[Data entries]
--------------------

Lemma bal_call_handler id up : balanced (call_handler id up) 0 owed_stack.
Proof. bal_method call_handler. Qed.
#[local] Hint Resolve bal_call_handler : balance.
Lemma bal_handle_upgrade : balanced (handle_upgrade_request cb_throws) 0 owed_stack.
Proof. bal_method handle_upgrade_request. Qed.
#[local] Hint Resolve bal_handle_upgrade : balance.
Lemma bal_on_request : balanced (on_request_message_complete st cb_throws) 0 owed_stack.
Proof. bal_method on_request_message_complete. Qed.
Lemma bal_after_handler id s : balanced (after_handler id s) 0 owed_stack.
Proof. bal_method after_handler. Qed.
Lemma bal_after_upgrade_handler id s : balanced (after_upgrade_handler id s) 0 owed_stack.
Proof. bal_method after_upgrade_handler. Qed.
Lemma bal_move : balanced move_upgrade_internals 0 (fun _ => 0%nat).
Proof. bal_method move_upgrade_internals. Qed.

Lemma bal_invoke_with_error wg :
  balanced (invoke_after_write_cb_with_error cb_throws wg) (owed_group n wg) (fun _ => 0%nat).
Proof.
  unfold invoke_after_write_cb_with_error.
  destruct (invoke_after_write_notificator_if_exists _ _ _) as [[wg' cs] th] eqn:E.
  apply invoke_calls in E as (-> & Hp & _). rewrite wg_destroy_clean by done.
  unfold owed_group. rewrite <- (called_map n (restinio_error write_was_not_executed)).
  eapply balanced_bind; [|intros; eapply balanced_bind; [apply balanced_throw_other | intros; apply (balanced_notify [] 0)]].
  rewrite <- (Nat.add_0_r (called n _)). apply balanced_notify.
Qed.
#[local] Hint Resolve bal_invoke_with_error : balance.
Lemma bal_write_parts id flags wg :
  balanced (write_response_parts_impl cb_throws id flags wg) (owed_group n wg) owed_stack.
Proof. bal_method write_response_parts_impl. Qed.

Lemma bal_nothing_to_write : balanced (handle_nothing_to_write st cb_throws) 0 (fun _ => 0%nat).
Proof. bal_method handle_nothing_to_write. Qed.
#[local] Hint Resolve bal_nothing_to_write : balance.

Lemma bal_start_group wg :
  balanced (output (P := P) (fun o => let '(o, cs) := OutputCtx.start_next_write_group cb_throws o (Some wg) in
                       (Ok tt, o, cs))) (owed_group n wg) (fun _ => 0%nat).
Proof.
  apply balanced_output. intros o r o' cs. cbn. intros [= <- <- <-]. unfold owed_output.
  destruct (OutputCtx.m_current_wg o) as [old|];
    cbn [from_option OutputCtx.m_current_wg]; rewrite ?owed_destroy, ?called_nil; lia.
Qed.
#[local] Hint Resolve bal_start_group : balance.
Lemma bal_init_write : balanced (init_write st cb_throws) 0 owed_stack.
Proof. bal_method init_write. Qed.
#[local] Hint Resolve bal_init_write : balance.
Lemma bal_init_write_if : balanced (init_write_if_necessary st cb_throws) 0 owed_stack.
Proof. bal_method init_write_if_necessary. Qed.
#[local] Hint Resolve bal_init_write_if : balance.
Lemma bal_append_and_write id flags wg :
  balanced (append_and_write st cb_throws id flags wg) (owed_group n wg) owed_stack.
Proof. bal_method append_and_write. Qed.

--------------------

> _WHAT IS EXPECTED_
Starting at the first line of the data above, please restate word for word every line up to and including the one that holds "destruct (OutputCtx.m_current_wg o)", and add nothing else.

> _OUTPUT_
Lemma bal_call_handler id up : balanced (call_handler id up) 0 owed_stack.
Proof. bal_method call_handler. Qed.
#[local] Hint Resolve bal_call_handler : balance.
Lemma bal_handle_upgrade : balanced (handle_upgrade_request cb_throws) 0 owed_stack.
Proof. bal_method handle_upgrade_request. Qed.
#[local] Hint Resolve bal_handle_upgrade : balance.
Lemma bal_on_request : balanced (on_request_message_complete st cb_throws) 0 owed_stack.
Proof. bal_method on_request_message_complete. Qed.
Lemma bal_after_handler id s : balanced (after_handler id s) 0 owed_stack.
Proof. bal_method after_handler. Qed.
Lemma bal_after_upgrade_handler id s : balanced (after_upgrade_handler id s) 0 owed_stack.
Proof. bal_method after_upgrade_handler. Qed.
Lemma bal_move : balanced move_upgrade_internals 0 (fun _ => 0%nat).
Proof. bal_method move_upgrade_internals. Qed.

Lemma bal_invoke_with_error wg :
  balanced (invoke_after_write_cb_with_error cb_throws wg) (owed_group n wg) (fun _ => 0%nat).
Proof.
  unfold invoke_after_write_cb_with_error.
  destruct (invoke_after_write_notificator_if_exists _ _ _) as [[wg' cs] th] eqn:E.
  apply invoke_calls in E as (-> & Hp & _). rewrite wg_destroy_clean by done.
  unfold owed_group. rewrite <- (called_map n (restinio_error write_was_not_executed)).
  eapply balanced_bind; [|intros; eapply balanced_bind; [apply balanced_throw_other | intros; apply (balanced_notify [] 0)]].
  rewrite <- (Nat.add_0_r (called n _)). apply balanced_notify.
Qed.
#[local] Hint Resolve bal_invoke_with_error : balance.
Lemma bal_write_parts id flags wg :
  balanced (write_response_parts_impl cb_throws id flags wg) (owed_group n wg) owed_stack.
Proof. bal_method write_response_parts_impl. Qed.

Lemma bal_nothing_to_write : balanced (handle_nothing_to_write st cb_throws) 0 (fun _ => 0%nat).
Proof. bal_method handle_nothing_to_write. Qed.
#[local] Hint Resolve bal_nothing_to_write : balance.

Lemma bal_start_group wg :
  balanced (output (P := P) (fun o => let '(o, cs) := OutputCtx.start_next_write_group cb_throws o (Some wg) in
                       (Ok tt, o, cs))) (owed_group n wg) (fun _ => 0%nat).
Proof.
  apply balanced_output. intros o r o' cs. cbn. intros [= <- <- <-]. unfold owed_output.
  destruct (OutputCtx.m_current_wg o) as [old|];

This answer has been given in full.